§ **AIM OF THE EXERCISE**:
Write out the entries below exactly, from the first line to the one with "exists (props : float", both ends included.

::: PROVIDED DATA :::

(** C2, as amended: a successful call returns the error dictionary only.
    Its keys are exactly the three error keys and it is the error report of
    the fit the solver returned; the fitted pair itself is not returned. *)
Theorem prop_errors_returns_errors_only g flux times L T P plot fig d :
  fst (prop_errors' g flux times L T P plot fig) = Ok d ->
  dom d = ({[KEY_DIFF; KEY_SOL; KEY_PERM]} : gset string) /\
  exists props cov,
    fit_call' g flux times L T P = Ok (props, cov) /\
    d = error_report g T props.
Proof.
  intros (props & cov & Hfit & ->)%prop_errors_Ok.
  split; [apply error_report_dom|]. by exists props, cov.
Qed.

(** C7: the solubility is not fitted: the solver fits a pair (permeability,
    diffusivity), the solubility is the quotient of its two entries, and the
    solubility error is computed from that quotient. *)
Theorem solubility_is_derived g flux times L T P plot fig d :
  fst (prop_errors' g flux times L T P plot fig) = Ok d ->
  exists (props : float * float) cov,
    fit_call' g flux times L T P = Ok (props, cov) /\
    derived_solubility props = (fst props / snd props)%float /\
    d !! KEY_SOL
      = Some (rel_error (reference_solubility g T) (fst props / snd props)%float).
Proof.
  intros (props & cov & Hfit & ->)%prop_errors_Ok.
  exists props, cov. split; [exact Hfit|]. split; [reflexivity|].
  apply error_report_sol.
Qed.
(** The scan loop of ReloadShardTableShmemCache: the rows copied so far and
    whether the array was too small. *)
Fixpoint reload_loop (rows cache : list FormData_cuckoo_shard_table) (count : Z)
  : list FormData_cuckoo_shard_table * bool :=
  match rows with
  | [] => (cache, false)
  | row :: rows' =>
      if decide (count >= SHARD_COUNT_MAX) then (cache, true)
      else reload_loop rows' (cache ++ [row]) (count + 1)
  end.

Definition ReloadShardTableShmemCache : M ShardState () := λ s,
  if shard_cache_invalid s then
    let '(cache, exceedMaxNumOfShardTable) := reload_loop (index_scan (shard_table s)) [] 0 in
    let s := s <| shard_cache := cache |> <| shard_cache_invalid := false |> in
    if exceedMaxNumOfShardTable : bool then
      Elog (Cuckoo PROGRAM_ERROR) (s <| shard_cache_invalid := true |>)
    else Ret () s
  else Ret () s.

(** while (pg_atomic_read_u32(ShardTableShmemCacheInvalid)) Reload...; one
    iteration clears the flag or raises, so two tests of it are enough. *)
Fixpoint wait_valid (fuel : nat) : M ShardState () := λ s,
  match fuel with
  | O => Diverge
  | S fuel' =>
      if shard_cache_invalid s then (ReloadShardTableShmemCache ;; wait_valid fuel') s
      else Ret () s
  end.

Definition cuckoo_reload_shard_table_cache : M ShardState () :=
  InvalidateShardTableShmemCache ;; ReloadShardTableShmemCache.

(** One step of the loop of cuckoo_update_shard_table. *)
Definition update_shard_step (change : Z * Z) : M ShardState () :=
  let '(rangePoint, serverId) := change in
  s ← mget;
  (match scan_eq (shard_table s) rangePoint with
   | None => shard_insert (mkShard rangePoint serverId)
   | Some row => shard_update (mkShard (range_point row) serverId)
   end) ;;
  shard_cci.

Definition cuckoo_update_shard_table (rangePointArray serverIdArray : list Z) : M ShardState () :=
  if decide (length rangePointArray ≠ length serverIdArray) then melog ARGUMENT_ERROR
  else
    mfor (zip rangePointArray serverIdArray) update_shard_step ;;
    InvalidateShardTableShmemCache ;;
    ReloadShardTableShmemCache.

(** The binary search of SearchShardInfoByShardValue: the least index whose
    range point is not below the hash value. *)
Fixpoint search_loop (fuel : nat) (cache : list FormData_cuckoo_shard_table) (hashvalue l r : Z)
  : option Z :=
  match fuel with
  | O => None
  | S fuel' =>
      if decide (l < r) then
        let mid := (l + r) `quot` 2 in
        match cache !! Z.to_nat mid with
        | None => None
        | Some row =>
            if decide (range_point row < hashvalue) then search_loop fuel' cache hashvalue (mid + 1) r
            else search_loop fuel' cache hashvalue l mid
        end
      else Some l
  end.

(** Returns (range_point, server_id).  When the value is past the last range
    point the error message reads the last row of the array, which is out of
    bounds when the array is empty. *)
Definition SearchShardInfoByShardValue (shardColValue : Z) : M ShardState (Z * Z) :=
  let hashvalue := HashShard shardColValue in
  wait_valid 2 ;;
  s ← mget;
  let cache := shard_cache s in
  let count := Z.of_nat (length cache) in
  match search_loop (S (length cache)) cache hashvalue 0 count with
  | None => mdiverge
  | Some l =>
      if decide (l = count) then
        (if decide (count = 0) then mundefined else melog PROGRAM_ERROR)
      else match cache !! Z.to_nat l with
           | Some row => mret (range_point row, server_id row)
           | None => mundefined
           end
  end.

Definition GetShardTableData : M ShardState (list FormData_cuckoo_shard_table) :=
  wait_valid 2 ;; s ← mget; mret (shard_cache s).

Definition GetShardTableSize : M ShardState Z :=
  wait_valid 2 ;; s ← mget; mret (Z.of_nat (length (shard_cache s))).

(** InvalidOid is 0. *)
Definition InvalidateShardTableShmemCacheCallback (shardRelationId relationId : Z) : M ShardState () :=
  if decide (relationId = 0 ∨ relationId = shardRelationId) then InvalidateShardTableShmemCache
  else mret ().

Definition ShardTableShmemInit (t : shard_rel) : ShardState := mkShardState _ t [] true.

(** The loop of cuckoo_renew_shard_table over the cached rows. *)
Fixpoint renew_ranges (rangeLow : Z) (rows : list FormData_cuckoo_shard_table) : list (Z * Z * Z) :=
  match rows with
  | [] => []
  | row :: rows' =>
      (rangeLow, range_point row, server_id row) :: renew_ranges (i32 (range_point row + 1)) rows'
  end.

(** [connectionInfo] is GetForeignServerConnectionInfo for one server id. *)
Fixpoint renew_infos (connectionInfo : Z → option (string * Z)) (ranges : list (Z * Z * Z))
  : option (list ShardInfo) :=
  match ranges with
  | [] => Some []
  | (lo, hi, id) :: ranges' =>
      '(h, p) ← connectionInfo id;
      rest ← renew_infos connectionInfo ranges';
      Some (mkShardInfo lo hi h p id :: rest)
  end.

Definition cuckoo_renew_shard_table (connectionInfo : Z → option (string * Z))
  : M ShardState (list ShardInfo) :=
  wait_valid 2 ;;
  s ← mget;
  match renew_infos connectionInfo (renew_ranges SHARD_TABLE_RANGE_MIN (shard_cache s)) with
  | Some l => mret l
  | None => melog PROGRAM_ERROR
  end.
End shard.

(** ** Bounds of the identifiers *)

Section identifiers.
Context `{!PgEnv}.

Lemma part_mask_mod z : Z.land z PART_ID_MASK = z mod 2 ^ 13.
Proof. apply (land_ones_mod z 13). lia. Qed.

Lemma HashPartId_range fileName : 0 ≤ HashPartId fileName < 2 ^ 13.
Proof. unfold HashPartId. rewrite part_mask_mod. apply Z.mod_pos_bound. lia. Qed.

Lemma shiftl_u64 a n :
  0 ≤ n ≤ 64 → u64 (Z.shiftl a n) = Z.shiftl (a mod 2 ^ (64 - n)) n.
Proof.
  intros Hn. unfold u64. rewrite !Z.shiftl_mul_pow2 by lia.
  replace (2 ^ 64) with (2 ^ (64 - n) * 2 ^ n) by (rewrite <-Z.pow_add_r by lia; f_equal; lia).
  rewrite Z.mul_mod_distr_r; lia.
Qed.

Lemma Combine_sum d p :
  0 ≤ p < 2 ^ 13 → CombineParentIdWithPartId d p = d mod 2 ^ 51 * 2 ^ 13 + p.
Proof.
  intros Hp. unfold CombineParentIdWithPartId, PART_ID_BIT_COUNT.
  rewrite shiftl_u64 by lia. apply lor_shiftl_add; lia.
Qed.

Lemma Combine_range d p :
  0 ≤ p < 2 ^ 13 → 0 ≤ CombineParentIdWithPartId d p < 2 ^ 64.
Proof.
  intros Hp. rewrite Combine_sum by done.
  pose proof (Z.mod_pos_bound d (2 ^ 51)). lia.
Qed.

Lemma Combine_part d p :
  0 ≤ p < 2 ^ 13 → Z.land (CombineParentIdWithPartId d p) PART_ID_MASK = p.
Proof.
  intros Hp. rewrite part_mask_mod, Combine_sum by done.
  rewrite Z.add_comm, Z.mod_add, Z.mod_small; lia.
Qed.

(** Directories whose ids differ below bit 51 have disjoint key ranges, and
    the range that a directory scan reads, from part 0 to part 0x1FFF, holds
    exactly the keys of that directory. *)
Lemma Combine_between d d' p :
  0 ≤ d < 2 ^ 51 → 0 ≤ d' < 2 ^ 51 → 0 ≤ p < 2 ^ 13 →
  CombineParentIdWithPartId d 0 ≤ CombineParentIdWithPartId d' p
    ≤ CombineParentIdWithPartId d PART_ID_MASK ↔ d' = d.
Proof.
  intros Hd Hd' Hp. unfold PART_ID_MASK.
  rewrite !Combine_sum by lia. rewrite !Z.mod_small by lia. lia.
Qed.

Lemma Combine_inj d p d' p' :
  0 ≤ d < 2 ^ 51 → 0 ≤ d' < 2 ^ 51 → 0 ≤ p < 2 ^ 13 → 0 ≤ p' < 2 ^ 13 →
  CombineParentIdWithPartId d p = CombineParentIdWithPartId d' p' → d = d' ∧ p = p'.
Proof.
  intros ????. rewrite !Combine_sum by lia. rewrite !Z.mod_small by lia. lia.
Qed.

Lemma HashShard_range v : 0 ≤ HashShard v ≤ INT32_MAX.
Proof.
  unfold HashShard.
  change (u32 (Z.lnot (Z.shiftl 1 31))) with (2 ^ 31 - 1).
  rewrite land_ones_mod by lia.
  match goal with |- context [?x mod 2 ^ 31] => pose proof (Z.mod_pos_bound x (2 ^ 31)) end.
  rewrite i32_small; unfold INT32_MAX; lia.
Qed.

(** Only the part id takes part in the choice of the shard. *)
Lemma HashShard_part d d' p :
  0 ≤ p < 2 ^ 13 →
  HashShard (CombineParentIdWithPartId d p) = HashShard (CombineParentIdWithPartId d' p).
Proof. intros Hp. unfold HashShard. by rewrite !Combine_part by done. Qed.

Lemma GenerateInodeId_sum seq nodeId :
  GenerateInodeIdBySeqAndNodeId seq nodeId = seq mod 2 ^ 52 * 2 ^ 12 + nodeId mod 2 ^ 12.
Proof.
  unfold GenerateInodeIdBySeqAndNodeId. rewrite (shiftl_u64 seq 12) by lia.
  change 4095 with (2 ^ 12 - 1). rewrite land_ones_mod by lia.
  apply lor_shiftl_add; [lia|]. apply Z.mod_pos_bound. lia.
Qed.
(** Alone, the spin loop ends with the first attempt or never. *)
Lemma spin_first_attempt `{Countable A} fuel (lock : A) mode (s : RWLocks A) :
  acquire_spin (S fuel) lock mode s = acquire_spin 1 lock mode s.
Proof.
  revert s. induction fuel as [|fuel IH]; intros s; [done|].
  change (acquire_spin (S (S fuel)) lock mode s)
    with ((RWLockAttemptLock lock mode ≫= λ getLock : bool,
          if getLock then mret () else acquire_spin (S fuel) lock mode) s).
  change (acquire_spin 1 lock mode)
    with (RWLockAttemptLock lock mode ≫= λ getLock : bool,
          if getLock then mret () else mdiverge).
  unfold mbind, M_bind. rewrite attempt_lock_eq.
  destruct (lock_words s !! lock) as [w|] eqn:Hw; [|done].
  destruct ((attempt_word mode w).2) eqn:Hb; [done|].
  rewrite IH. simpl. unfold mbind, M_bind. rewrite attempt_lock_eq. simpl.
  rewrite lookup_insert_eq, attempt_fail_idem by done. done.
Qed.

(** ** Releasing everything on abort *)

(** What a handle has added to the word of its lock. *)
Definition handle_weight (mode : RWLockMode) : Z :=
  match mode with
  | RW_EXCLUSIVE => RW_VAL_EXCLUSIVE + RW_VAL_REF_COUNT
  | RW_SHARED => RW_VAL_SHARED + RW_VAL_REF_COUNT
  | RW_DECLARE => RW_VAL_REF_COUNT
  end.

Section release_all.
Context {A : Type} `{Countable A}.
Implicit Types (lock : A) (s : RWLocks A) (held : list (A * RWLockMode)).

Fixpoint held_weight lock held : Z :=
  match held with
  | [] => 0
  | h :: held' => (if decide (h.1 = lock) then handle_weight h.2 else 0) + held_weight lock held'
  end.

Lemma held_weight_snoc lock held h :
  held_weight lock (held ++ [h]) =
    held_weight lock held + (if decide (h.1 = lock) then handle_weight h.2 else 0).
Proof. induction held as [|x held IH]; simpl; [|rewrite IH]; lia. Qed.

Lemma rfind_snoc {B} (P : B → bool) l x : P x = true → rfind_index P (l ++ [x]) = Some (length l).
Proof. intros Hx. induction l as [|y l IH]; simpl; [by rewrite Hx|by rewrite IH]. Qed.

Lemma remove_snoc {B} (l : list B) x : remove_at (length l) (l ++ [x]) = l.
Proof.
  unfold remove_at. rewrite take_app_length, drop_ge by (rewrite length_app; simpl; lia).
  by rewrite app_nil_r.
Qed.

Lemma u64_sub_sub w a b : u64 (u64 (w - a) - b) = u64 (w - (a + b)).
Proof. unfold u64. rewrite Zminus_mod_idemp_l. f_equal. lia. Qed.

(** The last handle, dropped by the call RWLockReleaseAll makes for it. *)
Definition drop_last lock mode : M (RWLocks A) () :=
  if decide (mode = RW_DECLARE) then RWLockUndeclare lock else RWLockRelease lock.

Lemma drop_last_spec s held lock mode w :
  held_rwlocks s = held ++ [(lock, mode)] → lock_words s !! lock = Some w →
  drop_last lock mode s =
    Ret () (mkRWLocks (<[lock := u64 (w - handle_weight mode)]> (lock_words s)) held
              (Z.pred (InterruptHoldoffCount s))).
Proof.
  intros Hh Hw. destruct s as [words h cnt]; simpl in *; subst h.
  unfold drop_last. destruct (decide (mode = RW_DECLARE)) as [->|Hm].
  - unfold RWLockUndeclare. mstep. cbn [held_rwlocks].
    rewrite rfind_snoc by by apply bool_decide_true.
    mstep. unfold atomic_fetch_sub. mstep. erewrite bind_ret.
    2:{ unfold read_word. simpl. by rewrite Hw. }
    unfold write_word, RESUME_INTERRUPTS. mstep. unfold mmodify. f_equal.
    unfold set_field; simpl. by rewrite remove_snoc.
  - unfold RWLockRelease. mstep. cbn [held_rwlocks].
    rewrite rfind_snoc by by apply bool_decide_true.
    rewrite lookup_app_r, Nat.sub_diag by lia. cbn [lookup list_lookup]. mstep.
    assert (∀ d, ((atomic_fetch_sub lock d ;; atomic_fetch_sub lock RW_VAL_REF_COUNT ;; RESUME_INTERRUPTS)
        : M (RWLocks A) ()) (mkRWLocks words held cnt)
      = Ret () (mkRWLocks (<[lock := u64 (w - (d + RW_VAL_REF_COUNT))]> words) held (Z.pred cnt))) as Hsub.
    { intros d. unfold atomic_fetch_sub, write_word, RESUME_INTERRUPTS. mstep.
      erewrite bind_ret; [|unfold read_word; simpl; by rewrite Hw]. mstep.
      erewrite bind_ret; [|unfold read_word; simpl; by rewrite lookup_insert_eq]. mstep.
      unfold mmodify. f_equal. unfold set_field; simpl. by rewrite insert_insert_eq, u64_sub_sub. }
    unfold set_field; simpl. rewrite remove_snoc.
    destruct mode; [exact (Hsub RW_VAL_EXCLUSIVE)|exact (Hsub RW_VAL_SHARED)|done].
Qed.
(** An insertion records its update and publishes nothing. *)
Lemma insert_txn D0 pid name newId nsub lockMode s (key := mkKey name pid) :
  txn D0 s → real_ids D0 → searchable s key → lockable s key lockMode →
  (String.length name < MAX_DIRECTORY_PATH_HASH_SIZE)%nat →
  outcome_ok (InsertDirectoryByDirectoryHashTable pid name newId nsub lockMode s)
    (λ _ s', txn D0 s' ∧ changes key s s' ∧
      latest (directory_rel s) !! (pid, name) = None ∧
      latest (directory_rel s') = <[(pid, name) := mkDirRow pid name newId]> (latest (directory_rel s)) ∧
      visible (directory_rel s') = visible (directory_rel s))
    (λ e s', (e = Cuckoo PROGRAM_ERROR ∨ (e = Cuckoo ARGUMENT_ERROR ∧
        id_of D0 key ≠ DIR_HASH_TABLE_PATH_NOT_EXIST) ∨
      (e = UniqueViolation ∧ is_Some (latest (directory_rel s) !! (pid, name)))) ∧ abort_safe D0 s')
    (spins s key lockMode).
Proof.
  intros Ht Hreal Hs Hlk Hl. unfold InsertDirectoryByDirectoryHashTable.
  erewrite bind_ret by by apply make_key_eq. rewrite bind_mget. fold key.
  eapply outcome_ok_bind.
  { eapply outcome_ok_mono; [by apply (insert_item_spec D0 pid name lockMode s)|exact (λ a s H, H)|..].
    - intros e s' [[?|?] ?]; tauto.
    - intros (? & ? & ?). split; auto. }
  intros r s1 (Ht1 & Hx1 & Hlk1 & item & -> & Hi1 & Hb). pose proof (ext_rel _ _ Hx1) as Hr1.
  eapply outcome_ok_bind.
  { eapply outcome_ok_mono; [by apply (use_txn D0)|exact (λ a s H, H)|..].
    - intros e s' [-> ?]. tauto.
    - intros [Hm Hbusy]. split; auto. }
  intros [] s2 (Ht2 & Hx2 & Hm2). pose proof (ext_rel _ _ Hx2) as Hr2. unfold InsertIntoDirectoryTable. rewrite bind_assoc, bind_mget.
  destruct (CatalogTupleInsert (directory_rel s2) (mkDirRow pid name newId)) as [t|] eqn:Hins.
  - destruct (insert_Some _ _ _ Hins) as [Hv Hlat]. rewrite bind_mput. change (dir_key (mkDirRow pid name newId)) with (pid, name) in Hlat.
    assert (latest (directory_rel s2) !! (pid, name) = None) as Hnone.
    { destruct (latest (directory_rel s2) !! (pid, name)) as [r|] eqn:E; [|done].
      assert (CatalogTupleInsert (directory_rel s2) (mkDirRow pid name newId) = None) as Hx
        by (apply insert_None; eauto). congruence. }
    eapply outcome_ok_mono; [apply (record_txn D0 key newId t s2)|..]; try done.
    + intros k Hk. rewrite Hlat. rewrite lookup_insert_ne; [done|].
      intros Heq. apply Hk. symmetry. apply row_key_inj. exact Heq.
    + unfold id_of. rewrite Hlat. simpl. by rewrite lookup_insert_eq.
    + intros [] s' (Ht' & Hr' & Hch). rewrite Hr', Hlat, Hv, Hr2, Hr1.
      rewrite Hr2, Hr1 in Hnone. split_and!; try done. eapply extends_changes; [|exact Hch]. by eapply extends_trans.
    + intros e s' [-> ?]. tauto.
  - apply insert_None in Hins. rewrite Hr2, Hr1 in Hins. simpl. split; [|split; apply Ht2]. tauto.
Qed.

:::

§ **SOLUTION FOR THIS TASK**:
(** C2, as amended: a successful call returns the error dictionary only.
    Its keys are exactly the three error keys and it is the error report of
    the fit the solver returned; the fitted pair itself is not returned. *)
Theorem prop_errors_returns_errors_only g flux times L T P plot fig d :
  fst (prop_errors' g flux times L T P plot fig) = Ok d ->
  dom d = ({[KEY_DIFF; KEY_SOL; KEY_PERM]} : gset string) /\
  exists props cov,
    fit_call' g flux times L T P = Ok (props, cov) /\
    d = error_report g T props.
Proof.
  intros (props & cov & Hfit & ->)%prop_errors_Ok.
  split; [apply error_report_dom|]. by exists props, cov.
Qed.

(** C7: the solubility is not fitted: the solver fits a pair (permeability,
    diffusivity), the solubility is the quotient of its two entries, and the
    solubility error is computed from that quotient. *)
Theorem solubility_is_derived g flux times L T P plot fig d :
  fst (prop_errors' g flux times L T P plot fig) = Ok d ->
  exists (props : float * float) cov,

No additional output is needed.